Stored items –
##########

(* ===== verification/Model.v ===== *)
(** * Rows and node views

    The table rows of src/src/db.rs that the modelled components read, and the
    [NodeView] of src/src/nodes.rs.  Timestamps are milliseconds. *)

From stdpp Require Import base gmap sets list strings.
From Stdlib Require Import ZArith SpecFloat.
From S2P Require Import Prelude F64.

Module Route.
(** [registry_route::Model]. *)
Record Model := {
  id : Uuid;
  key : string;
  name : string;
  canonical_registry : string;
  path_prefix : option string;
  repository_mode : string;
  is_default : bool;
  enabled : bool;
  created_at : Z;
  updated_at : Z
}.
End Route.

Module RouteSummary.
(** [RegistryRouteSummary]. *)
Record t := {
  id : Uuid;
  key : string;
  name : string;
  canonical_registry : string;
  path_prefix : option string;
  repository_mode : string;
  enabled : bool
}.

Definition of_route (r : Route.Model) : t := {|
  id := Route.id r; key := Route.key r; name := Route.name r;
  canonical_registry := Route.canonical_registry r; path_prefix := Route.path_prefix r;
  repository_mode := Route.repository_mode r; enabled := Route.enabled r |}.
End RouteSummary.

Module Node.
(** [node::Model]. *)
Record Model := {
  id : Uuid;
  name : string;
  url : string;
  registry_route_id : Uuid;
  enabled : bool;
  priority : Z;
  cf_preferred : bool;
  connect_ip_type : string;
  connect_ip : option string;
  auth_mode : string;
  auth_username : option string;
  auth_header : option string;
  auth_secret_enc : option string;
  created_at : Z;
  updated_at : Z
}.
End Node.

Module Metric.
(** [node_metric::Model]. *)
Record Model := {
  node_id : Uuid;
  healthy : bool;
  latency_ms : Z;
  speed_bps : Z;
  success_rate : f64;
  current_bps : Z;
  total_bytes : Z;
  last_checked_at : option Z;
  last_error : option string
}.
End Metric.

(** [NodeView]. *)
Record NodeView := {
  node : Node.Model;
  metric : Metric.Model;
  score : f64;
  auth_configured : bool;
  route : RouteSummary.t;
  max_concurrency : Z;
  live_bps : Z
}.

Definition node_id (v : NodeView) : Uuid := Node.id (node v).

(** Sample values for the witnesses of later files. *)
Definition sample_route : RouteSummary.t := {|
  RouteSummary.id := 1; RouteSummary.key := "dockerhub"; RouteSummary.name := "Docker Hub";
  RouteSummary.canonical_registry := "docker.io"; RouteSummary.path_prefix := None;
  RouteSummary.repository_mode := "docker_hub_library"; RouteSummary.enabled := true |}.

Definition sample_node (i : Uuid) (u : string) (maxc speed : Z) : NodeView := {|
  node := {| Node.id := i; Node.name := u; Node.url := u; Node.registry_route_id := 1;
             Node.enabled := true; Node.priority := 100; Node.cf_preferred := false;
             Node.connect_ip_type := "ip"; Node.connect_ip := None; Node.auth_mode := "none";
             Node.auth_username := None; Node.auth_header := None; Node.auth_secret_enc := None;
             Node.created_at := 0; Node.updated_at := 0 |};
  metric := {| Metric.node_id := i; Metric.healthy := true; Metric.latency_ms := 10;
               Metric.speed_bps := speed; Metric.success_rate := f64_of_Z 1;
               Metric.current_bps := 0; Metric.total_bytes := 0;
               Metric.last_checked_at := Some 0; Metric.last_error := None |};
  score := f64_of_Z 0; auth_configured := false; route := sample_route;
  max_concurrency := maxc; live_bps := 0 |}.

##########

Work instruction –
Every line above carrying the word "priority" needs to be shown.

Response area –
  priority : Z;
             Node.enabled := true; Node.priority := 100; Node.cf_preferred := false;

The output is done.